### PROBLEM STATEMENT
Working from the entries below, tally each line that holds "Lemma". Give the tally and nothing else.

### DATA

(** A stream cut within its first record is left alone. *)
Lemma poll_records_short sk now c ct rest tail fuel :
  (len ct <= u32_max)%Z → rx_buf c ++ rest = record ct ++ tail → length (rx_buf c) < length (record ct) →
  poll_records fuel sk now c = Ret (c, [], []).
Proof.
  intros Hct Hw Hs. destruct fuel; [done|]. cbn [poll_records]. destruct (decide (length (rx_buf c) < 4)); [done|]. cbv zeta.
  rewrite (record_header ct (rx_buf c) rest tail) by (done || lia). rewrite record_length in Hs. by rewrite decide_True by lia.
Qed.

(** A record that is there in full is opened. *)
Lemma poll_records_full sk now c ct buf' k1 ch msg fuel :
  (len ct <= u32_max)%Z → rx_buf c = record ct ++ buf' → record_open ct (rx c) = Some (k1, frame_tcp ch msg) →
  is_u8 ch → (len msg <= u32_max)%Z →
  poll_records (S fuel) sk now c
  = if (ch =? CTRL_CHANNEL)%Z
    then '(c, o) ← on_ctrl sk now msg (set_rx k1 buf' c); '(c, out, os) ← poll_records fuel sk now c; Ret (c, out, o ++ os)
    else '(c, out, os) ← poll_records fuel sk now (set_rx k1 buf' c); Ret (c, (ch, msg) :: out, os).
Proof.
  intros Hct Hb Hopen Hc Hm. pose proof (record_length ct) as HR. cbn [poll_records]. rewrite Hb.
  rewrite decide_False by (rewrite length_app; lia). cbv zeta.
  rewrite (record_header ct (record ct ++ buf') [] buf') by (done || (rewrite ?length_app; lia) || by rewrite app_nil_r).
  rewrite decide_False by (rewrite length_app; lia).
  assert (Ec : slice 4 (4 + length ct) (record ct ++ buf') = ct).
  { unfold record. rewrite <- app_assoc, slice_skip by (by rewrite length_to_le_bytes). rewrite length_to_le_bytes. apply slice_head. lia. }
  assert (Ed : drop (4 + length ct) (record ct ++ buf') = buf') by (rewrite <- HR; apply drop_app_length).
  rewrite Ec, Ed, Hopen. pose proof (parse_frame_tcp ch msg [] Hc Hm) as Hp. rewrite app_nil_r in Hp. by rewrite Hp.
Qed.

### OUTPUT FOR THIS TASK
2